La violoniste Jennifer Koh ouvre seule le bal. Silhouette noire au centre d’un octogone de bois blanc qui reprend la forme de la croisée centrale de la chapelle en croix grecque de l’hôpital de la Salpêtrière où se déroule le spectacle, la chapelle Saint-Louis. Un lieu d’histoire édifié dans les années 1670, proche de la date de création des Sonates et partitas (écrites entre 1713 et 1720). La relation entre l’essence musicale unique de la musique et l’esprit des lieux s’impose immédiatement… Ici, tout n’est que pureté des lignes et élévation de l’esprit sous la coupole où cette musique qui tutoie les cieux prend place.
Le reflet d’un tourment personnel et un dialogue intime
Lorsque Bach écrit ces œuvres, il n’a encore que la trentaine. Le soin particulier qu’il apporte à la rédaction du manuscrit révèle l’importance qu’il accorde à cette œuvre où transparaît à la fois l’affliction de l’homme qui vient de perdre sa première épouse, le compositeur qui transcende sa tristesse en rédigeant des pages exigeantes témoignant de sa recherche incessante et le croyant qui élève avec ferveur sa voix vers Dieu. Le titre original de l’œuvre, Sei solo. A violino senza basso accompagnato comporte déjà en lui-même une part de mystère. Il joue sur le sens de « sei solo ». Dans sa traduction littérale, ces mots renvoient à « Tu es seul » en même temps qu’en mauvais italien – qui était peut-être le niveau de Bach dans cette langue – il indique « six solos ». La musique elle-même renvoie à ce reflet de l’âme qu’elle est à l’époque. Commencée sur le mode mineur, elle bascule, après la chaconne de la deuxième Partita, d’une durée égale à la somme des trois autres parties du morceau qui la précèdent, sur le mode majeur, comme si à l’affliction du compositeur se substituait la consolation divine. Les danses se font plus légères, l’atmosphère plus festive.

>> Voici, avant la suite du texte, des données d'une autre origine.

(** * train_nn.py: the checkpointed training-and-evaluation loop

    A shallow embedding of [bnns/experiments/train_nn.py] and the properties
    of its command line block, checkpoint list, stochasticity probe,
    training loops, diagnostic recorder, metrics dispatch and persistence.

    Conventions.
    - Python scalars that are floats in the script (losses, tolerances,
      metric values) are rationals [Q]; tensors are flat lists of them.
    - Python integers are [Z].
    - An exception is a value of [exn]; a statement that may raise returns
      an [outcome] together with the state reached when it was raised.
    - Collaborators that live outside the script (the network, the loss,
      the optimizer, the metrics library, the file name helpers) are
      fields of the class [Collaborators]. *)

From Stdlib Require Import ZArith QArith Qabs List String Ascii Bool Lia.
From stdpp Require Import base gmap strings list.
Import ListNotations.

Local Open Scope string_scope.
Local Open Scope Z_scope.

(** ** Python values and the few built-ins the script relies on *)

Module Py.

Inductive exn : Type :=
| AssertionError
| TypeError
| AttributeError
| NameError
| ZeroDivisionError
| StatisticsError
| StopIteration
| SystemExit (code : Z)
| ArgumentError
| OtherError (msg : string).

Definition is_AttributeError (e : exn) : bool :=
  match e with AttributeError => true | _ => false end.

Definition is_NameError (e : exn) : bool :=
  match e with NameError => true | _ => false end.

Definition is_TypeError (e : exn) : bool :=
  match e with TypeError => true | _ => false end.

Inductive result (A : Type) : Type :=
| Ok (a : A)
| Raise (e : exn).
Arguments Ok {A} a.
Arguments Raise {A} e.

(** What [json_to_dict] can put in the hyperparameter dictionary. *)
#[local] Unset Elimination Schemes.
Inductive pyval : Type :=
| PNone
| PBool (b : bool)
| PInt (z : Z)
| PFloat (q : Q)
| PStr (s : string)
| PList (l : list pyval)
| PDict (kv : list (string * pyval)).
#[local] Set Elimination Schemes.

(** [isinstance(v, int)]: [bool] is a subclass of [int]. *)
Definition isinstance_int (v : pyval) : bool :=
  match v with
  | PInt _ | PBool _ => true
  | _ => false
  end.

(** The integer an int-like value denotes in arithmetic. *)
Definition int_value (v : pyval) : Z :=
  match v with
  | PInt z => z
  | PBool true => 1
  | _ => 0
  end.

(** [list(v)]: iterables are unpacked, anything else is a [TypeError]. *)
Definition py_list (v : pyval) : result (list pyval) :=
  match v with
  | PList l => Ok l
  | PStr s => Ok (map (fun c => PStr (String c EmptyString)) (list_ascii_of_string s))
  | PDict kv => Ok (map (fun p => PStr (fst p)) kv)
  | PNone | PBool _ | PInt _ | PFloat _ => Raise TypeError
  end.

(** [a % b] on integers; Python's remainder has the sign of the divisor,
    as [Z.modulo] has. *)
Definition py_mod (a b : Z) : result Z :=
  if b =? 0 then Raise ZeroDivisionError else Ok (a mod b).

(** [len(range(k))]. *)
Definition range_len (k : Z) : nat := Z.to_nat k.

(** [l[-k:]] for an integer [k]: the start index [-k] is taken from the
    end when negative and clamped to [0 .. len(l)]. *)
Definition slice_from_neg {A : Type} (l : list A) (k : Z) : list A :=
  let len := Z.of_nat (List.length l) in
  let start := - k in
  let start := if start <? 0 then Z.max 0 (start + len) else Z.min start len in
  skipn (Z.to_nat start) l.

Definition Qsum (l : list Q) : Q := fold_right Qplus 0%Q l.

(** [statistics.mean]. *)
Definition avg (l : list Q) : result Q :=
  match l with
  | [] => Raise StatisticsError
  | _ => Ok (Qsum l / inject_Z (Z.of_nat (List.length l)))%Q
  end.

Definition Qltb (x y : Q) : bool := negb (Qle_bool y x).


(** [s.startswith(p)]. *)
Definition startswith (s p : string) : bool := String.prefix p s.

End Py.
Export Py.

(** ** The command line block (lines 77-103) *)

Module Cli.






Record namespace : Type := mkNamespace {
  ns_json : option string;
  ns_model_save_dir : option string;
  ns_final_test : option bool;
  ns_overwrite_json : option bool
}.





(** What the block leaves in the global namespace. *)
Record cli : Type := mkCli {
  input_json_filename : string;
  model_save_dir : option string;
  final_test : bool;
  overwrite_json : bool
}.



End Cli.

(** ** EarlyStopper *)

Module EarlyStopperSpec.

(** Modelled from the spec: the class [EarlyStopper] of [bnns.utils] is
    imported by the script and its source is not part of it.  The state
    is the best value so far ([None] is the initial +infinity, below
    which every first value falls), the patience counter and the two
    constructor arguments. *)
Record EarlyStopper : Type := mkEarlyStopper {
  delta : Q;
  patience : Z;
  best : option Q;
  counter : Z
}.

(** Modelled from the spec: [EarlyStopper(delta=..., patience=...)], with
    [best] at +infinity and [counter] at 0 (section 4.1). *)
Definition init (delta : Q) (patience : Z) : EarlyStopper :=
  mkEarlyStopper delta patience None 0.

(** Modelled from the spec: the test [value < best - delta] of section
    4.1; every value is below +infinity. *)
Definition improves (s : EarlyStopper) (value : Q) : bool :=
  match best s with
  | None => true
  | Some b => Qltb value (b - delta s)%Q
  end.

(** Modelled from the spec: one call [stopper(value)], section 4.1. *)
Definition call (s : EarlyStopper) (value : Q) : bool * EarlyStopper :=
  if improves s value then
    (false, mkEarlyStopper (delta s) (patience s) (Some value) 0)
  else
    let c := counter s + 1 in
    (patience s <=? c, mkEarlyStopper (delta s) (patience s) (best s) c).



End EarlyStopperSpec.

(** ** The script from the stochasticity probe to the end of the
    checkpoint loop (lines 153-353) *)

Module TrainNN.
Import Cli.

Abbreviation Tensor := (list Q).

(** What [predict] returns: one forward pass, or a stack of them. *)
Inductive prediction : Type :=
| Point (t : Tensor)
| Samples (ts : list Tensor).

(** What an attribute of the data module can hold: a tensor, or an
    object without a [.to] method. *)
Inductive pygrid : Type :=
| GTensor (t : Tensor)
| GOther.

(** The interfaces the script is written against.  [forward] is
    [NN(points)]: it reads the weights and may draw from the random
    generator.  [gradient_step] is [loss.backward(); optimizer.step();
    optimizer.zero_grad()] for the loss of one batch, computed from the
    given generator state on the Monte-Carlo path ([true], with the number
    of samples) or the plain one.  The metrics are those of
    [bnns.metrics], used as black boxes; [clock] and
    [generate_json_filename] are read at the given position of the log. *)
Class Collaborators : Type := {
  Params : Type;
  Rng : Type;
  Stopper : Type;
  (* the model module and torch *)
  forward : Params -> Rng -> Tensor -> Tensor * Rng;
  loss_fn : Tensor -> Tensor -> Q;
  gradient_step : Params -> Rng -> bool -> Z -> Tensor -> Tensor -> Params;
  to_device : Tensor -> result Tensor;
  (* bnns.utils *)
  EarlyStopper : Q -> Z -> Stopper;
  stopper_call : Stopper -> Q -> bool * Stopper;
  plot_nn : bool -> Params -> Rng -> Tensor -> Rng;
  generate_json_filename : nat -> string;
  (* bnns.metrics *)
  rmse_of_median : prediction -> Tensor -> Q;
  rmse_of_mean : prediction -> Tensor -> Q;
  mae_of_median : prediction -> Tensor -> Q;
  mae_of_mean : prediction -> Tensor -> Q;
  max_norm_of_median : prediction -> Tensor -> Q;
  max_norm_of_mean : prediction -> Tensor -> Q;
  median_energy_score : prediction -> Tensor -> Q;
  aggregate_covarge : prediction -> Tensor -> bool -> Q;
  median_avg_interval_score : prediction -> Tensor -> bool -> Q;
  uncertainty_vs_accuracy : prediction -> Tensor -> bool -> bool -> bool -> bool -> Q * Q;
  uncertainty_vs_proximity : prediction -> bool -> Tensor -> Tensor -> bool -> string -> bool -> Q * Q;
  uncertainty_spread : prediction -> bool -> Q;
  rmse : Params -> Rng -> Tensor -> Tensor -> Q * Rng;
  mae : Params -> Rng -> Tensor -> Tensor -> Q * Rng;
  max_norm : Params -> Rng -> Tensor -> Tensor -> Q * Rng;
  (* quality_of_life, os, time *)
  process_for_saving : string -> string;
  model_path : string -> string -> string;
  clock : nat -> Q
}.

(** The data module, after the datasets are converted to tensors.
    [probe_batch] is the first batch of ten of [D_train] (absent when the
    dataset is empty), [dataloader] its batches of [BATCH_SIZE], in the
    order every epoch visits them. *)
Record data_module : Type := mkData {
  dataloader : list (Tensor * Tensor);
  probe_batch : option Tensor;
  x_train : Tensor;
  x_test : Tensor;
  y_test : Tensor;
  data_is_univariate : bool;
  data_grid : option Tensor;
  data_interpolary_grid : option pygrid;
  data_extrapolary_grid : option pygrid
}.

(** The hyperparameters the modelled lines read from the global
    namespace. *)
Record config : Type := mkConfig {
  N_EPOCHS : pyval;
  EARLY_STOPPING : bool;
  DELTA : Q;
  PATIENCE : Z;
  STRIDE : Z;
  N_MC_SAMPLES : Z;
  MAKE_GIF : bool;
  HOW_OFTEN : Z;
  INITIAL_FRAME_REPETITIONS : Z;
  VISUALIZE_DISTRIBUTION_USING_QUANTILES : bool;
  N_POSTERIOR_SAMPLES_EVALUATION : Z;
  SHOW_DIAGNOSTICS : bool
}.

(** The globals that are assigned once and only read afterwards. *)
Record env : Type := mkEnv {
  cfg : config;
  data : data_module;
  args : cli;
  dropout : bool
}.

(** The log.  [mc] tells which of the two code paths ran: [true] for the
    Monte-Carlo one. *)
Inductive event : Type :=
| EvProbe (flag : bool)
| EvEpoch (n_epochs : Z) (e : nat)
| EvTrainStep (mc : bool)
| EvTick (n : Z)
| EvStopper (value : Q) (stop : bool)
| EvPredict (mc : bool)
| EvWarnGrids
| EvMetrics (n_epochs : Z) (mc : bool)
| EvWarnDemo
| EvRemove (filename : string)
| EvSaveModel (path : string)
| EvSaveJson (filename : string) (record : gmap string pyval)
| EvPrint.

Record state `{Collaborators} : Type := mkState {
  nn : Params;   (* the network's weights together with the optimizer's state *)
  rng : Rng;   (* torch's random generator *)
  pbar_n : Z;   (* [pbar.n], the progress bar's counter *)
  train_loss_curve : list Q;
  val_loss_curve : list Q;
  last_checkpoint : Z;
  first_round : bool;
  decided_to_stop_early : bool;
  early_stopper : option Stopper;   (* unbound unless [EARLY_STOPPING] *)
  hyperparameters : gmap string pyval;
  predictions : option prediction;
  interpolary_grid : option Tensor;   (* unbound until line 278 succeeds *)
  extrapolary_grid : option Tensor;
  predictions_on_interpolary_grid : option prediction;
  predictions_on_extrapolary_grid : option prediction;
  gif_frames : nat;   (* [len(gif.frames)] *)
  log : list event   (* ghost: what ran, oldest first; the script never reads it *)
}.
Arguments mkState {_}.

Une exploration musicale hors norme
Au-delà du caractère très personnel, l’exploration que Bach fait de l’instrument est stupéfiante. On retrouve l’inventivité qui le caractérise, cette manière d’explorer les thèmes dans toutes leurs potentialités et à leurs limites les plus extrêmes, cet enrichissement permanent des motifs musicaux jusqu’à leur faire rendre gorge, sans que pour autant la musique devienne technique vide et dépourvue d’âme. Les coups d’archet succèdent aux glissandos à rythme soutenu. Les difficultés d’exécution introduites par Bach et la virtuosité qu’imposent certains passages semblent infinies. Ne serait-ce qu’au plan de l’utilisation de l’archet qu’on a – à tort – imaginé un temps courbe pour permettre de jouer simultanément sur trois ou quatre cordes ou dans la complexité des successions harmoniques et l’utilisation contrapuntique qu’il fait de l’instrument. Le prélude de la troisième Partita, composé presque uniquement de doubles croches, avec ses passages en « campanella » où la même note est successivement jouée sur deux cordes différentes, ce qui introduit un timbre différent, en est un exemple révélateur.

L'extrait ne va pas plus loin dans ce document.